▶ **EXERCISE INPUTS**:
(** ** Words *)




(** X18. When the first five words of the lowered prompt are plain and
    hold no percent sign and no underscore, every exchange the lookup
    returns is a stored exchange whose prompt holds one of the words (ASCII
    letters in either case); no exchange is returned twice, and the
    exchanges come newest first. *)
Theorem similar_lookup_plain_words `{CPython} (f : fault) (altered : altered_query)
    (d : db) (prompt : str) :
  forallb plain_word (take 5 (split (lower prompt))) = true →
  (∀ w, w ∈ take 5 (split (lower prompt)) → (PERCENT ∉ w) ∧ (UNDERSCORE ∉ w)) →
  (∀ s, s ∈ get_similar_strategies f altered d prompt →
     ∃ k x, conversations d !! k = Some x ∧
       similar_id s = Integer k ∧
       similar_prompt s = Text (row_prompt x) ∧
       similar_response s = Text (row_response x) ∧
       similar_timestamp s = Text (row_timestamp x) ∧
       similar_success_score s = Integer (row_success_score x) ∧
       ∃ w, w ∈ take 5 (split (lower prompt)) ∧
            substring (ascii_lower w) (ascii_lower (row_prompt x))) ∧
  NoDup (map similar_id (get_similar_strategies f altered d prompt)) ∧
  (∀ i j a b, i < j →
     get_similar_strategies f altered d prompt !! i = Some a →
     get_similar_strategies f altered d prompt !! j = Some b →
     ∃ ta tb, similar_timestamp a = Text ta ∧ similar_timestamp b = Text tb ∧
              str_compare ta tb ≠ Lt).
Proof.
  intros Hplain Hwild.
  assert (get_similar_strategies f altered d prompt = []
          ∨ get_similar_strategies f altered d prompt
            = map (λ kv, similar_of_row (fetch kv))
                  (select_like d (take 5 (split (lower prompt)))))
    as [->| ->].
  { unfold get_similar_strategies, execute, connect. rewrite Hplain.
    destruct f; result_simpl; auto;
      destruct (take 5 (split (lower prompt))); result_simpl; auto;
      right; by rewrite map_map. }
  { split; [by intros s ?%elem_of_nil|]. split; [constructor|]. by intros i j a b _ ?. }
  set (words := take 5 (split (lower prompt))) in *.
  unfold select_like, order_by_timestamp_desc.
  set (rows := filter _ (map_to_list (conversations d))).
  destruct (order_limit newer_rel newer_rel 5 rows)
    as (Hsorted & Hsub & Hperm & _ & _); [done|].
  split; [|split].
  - intros s [[k x] [-> Hin]]%list_elem_of_fmap. cbn.
    assert ((k, x) ∈ rows) as Hrows.
    { rewrite <- Hperm. by eapply elem_of_sublist. }
    apply list_elem_of_filter in Hrows as [Hmatch Hrows].
    apply elem_of_map_to_list in Hrows. exists k, x. do 6 (split; [done|]).
    apply existsb_exists in Hmatch as (w & Hw & Hlike).
    apply list_elem_of_In in Hw. exists w. split; [done|].
    destruct (Hwild w Hw). by apply lower_prompt_like_literal.
  - rewrite map_map.
    change (map (λ x, similar_id (similar_of_row (fetch x))) ?l)
      with ((Integer ∘ fst) <$> l).
    rewrite list_fmap_compose. apply NoDup_fmap_2; [by intros ?? [= ->]|].
    eapply sublist_NoDup; [|by apply fmap_sublist].
    rewrite Hperm.
    apply (sublist_NoDup _ (map_to_list (conversations d)).*1);
      [apply NoDup_fst_map_to_list|].
    apply fmap_sublist, sublist_filter.
  - intros i j a b Hij Ha Hb.
    apply list_lookup_fmap_Some in Ha as (x & -> & Hx), Hb as (y & -> & Hy).
    exists (row_timestamp x.2), (row_timestamp y.2). do 2 (split; [done|]).
    apply (newer_not_older x y).
    by apply (StronglySorted_lookup newer_rel (take 5 (merge_sort newer_rel rows)) i j).
Qed.

(** ** The address of the API *)

Lemma drop_while_split (p : char → bool) (s : str) :
  ∃ a, s = a ++ drop_while p s ∧ Forall (λ c, p c = true) a.
Proof.
  induction s as [|c s (a & IH & Ha)]; [by exists []|]. simpl.
  destruct (p c) eqn:Hc; [|by exists []].
  exists (c :: a). split; [simpl; by f_equal | by constructor].
Qed.

Lemma rev_replicate {A} (n : nat) (x : A) : rev (replicate n x) = replicate n x.
Proof.
  induction n as [|n IH]; [done|].
  rewrite replicate_S_end at 2. simpl. by rewrite IH.
Qed.

(** [s.rstrip('/')] cuts a run of slashes from the end, and all of it. *)
Lemma rstrip_slashes (s : str) :
  (∃ k, s = rstrip_with (char_in [Config.SLASH]) s ++ replicate k Config.SLASH) ∧
  ∀ t, rstrip_with (char_in [Config.SLASH]) s ≠ t ++ [Config.SLASH].
Proof.
  unfold rstrip_with. split.
  - destruct (drop_while_split (char_in [Config.SLASH]) (rev s)) as (a & Ha & Hall).
    exists (length a).
    assert (a = replicate (length a) Config.SLASH) as Hrep.
    { clear Ha. induction Hall as [|c a Hc _ IH]; [done|]. simpl. rewrite <- IH.
      apply char_in_spec in Hc. apply list_elem_of_singleton in Hc. by rewrite Hc. }
    set (kept := drop_while (char_in [Config.SLASH]) (rev s)) in *.
    apply (f_equal (@rev char)) in Ha.
    rewrite rev_involutive, rev_app_distr in Ha.
    rewrite Ha at 1. f_equal. rewrite Hrep at 1. apply rev_replicate.
  - intros t Ht. apply (f_equal (@rev char)) in Ht.
    rewrite rev_involutive, rev_app_distr in Ht. simpl in Ht.
    by apply drop_while_head in Ht.
Qed.

Lemma prefix_without_slash (pre stored r : str) (k : nat) :
  Config.SLASH ∉ pre → stored ++ replicate k Config.SLASH = pre ++ r →
  ∃ r', stored = pre ++ r'.
Proof.
  revert stored. induction pre as [|c pre IH]; intros stored Hpre Heq.
  - by exists stored.
  - apply not_elem_of_cons in Hpre as [Hc Hpre]. destruct stored as [|x stored].
    + destruct k as [|k]; [done|]. simpl in Heq. injection Heq as Hx _. done.
    + simpl in Heq. injection Heq as -> Heq.
      destruct (IH stored Hpre Heq) as [r' ->]. by exists r'.
Qed.

(** X19. [update_api_url] refuses an address that does not validate and
    leaves the setting as it was; for one that validates it stores the
    address without its trailing slashes: the stored text ends in no slash,
    still begins with [http:] or [https:], and storing it again changes
    nothing when it validates. The stored text need not validate:
    [http:///////] is accepted and stored as [http:]. *)
Theorem update_api_url_spec (API_BASE_URL new_url : str) :
  (Config.validate_api_url new_url = false →
   Config.update_api_url API_BASE_URL new_url = (API_BASE_URL, false)) ∧
  (Config.validate_api_url new_url = true →
   ∃ stored k,
     Config.update_api_url API_BASE_URL new_url = (stored, true) ∧
     new_url = stored ++ replicate k Config.SLASH ∧
     (∀ t, stored ≠ t ++ [Config.SLASH]) ∧
     (startswith stored (lit "http:") = true ∨ startswith stored (lit "https:") = true) ∧
     (Config.validate_api_url stored = true →
      Config.update_api_url stored stored = (stored, true))) ∧
  ∃ url, Config.validate_api_url url = true ∧
         Config.validate_api_url (Config.update_api_url API_BASE_URL url).1 = false.
Proof.
  split; [|split].
  - intros Hno. unfold Config.update_api_url. by rewrite Hno.
  - intros Hyes. unfold Config.update_api_url. rewrite Hyes.
    destruct (rstrip_slashes new_url) as [[k Hk] Hend].
    set (stored := rstrip_with (char_in [Config.SLASH]) new_url) in *.
    exists stored, k. split; [done|]. split; [done|]. split; [done|]. split.
    + unfold Config.validate_api_url in Hyes.
      apply andb_prop in Hyes as [Hscheme _].
      apply orb_prop in Hscheme as [[r Hr]%startswith_spec|[r Hr]%startswith_spec].
      * left. apply startswith_spec.
        apply (prefix_without_slash (lit "http:") stored (lit "//" ++ r) k).
        -- by apply char_in_false.
        -- rewrite <- Hk, Hr. reflexivity.
      * right. apply startswith_spec.
        apply (prefix_without_slash (lit "https:") stored (lit "//" ++ r) k).
        -- by apply char_in_false.
        -- rewrite <- Hk, Hr. reflexivity.
    + intros Hvalid. rewrite Hvalid. f_equal.
      destruct (rstrip_slashes stored) as [[j Hj] _].
      destruct j as [|j]; [by rewrite app_nil_r in Hj|].
      exfalso. apply (Hend (rstrip_with (char_in [Config.SLASH]) stored
                            ++ replicate j Config.SLASH)).
      rewrite Hj at 1. rewrite <- app_assoc. f_equal. apply replicate_S_end.
  - exists (lit "http:///////"). split; [done|].
    unfold Config.update_api_url. by vm_compute.
Qed.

▶ **ASSIGNMENT**:
Transcribe the records above from the line holding "Theorem update_api_url_spec (API_BASE_URL" down to the line holding "Config.update_api_url stored stored", inclusive, without adding anything.

▶ **RESULT FOR THIS EXERCISE**:
Theorem update_api_url_spec (API_BASE_URL new_url : str) :
  (Config.validate_api_url new_url = false →
   Config.update_api_url API_BASE_URL new_url = (API_BASE_URL, false)) ∧
  (Config.validate_api_url new_url = true →
   ∃ stored k,
     Config.update_api_url API_BASE_URL new_url = (stored, true) ∧
     new_url = stored ++ replicate k Config.SLASH ∧
     (∀ t, stored ≠ t ++ [Config.SLASH]) ∧
     (startswith stored (lit "http:") = true ∨ startswith stored (lit "https:") = true) ∧
     (Config.validate_api_url stored = true →
      Config.update_api_url stored stored = (stored, true))) ∧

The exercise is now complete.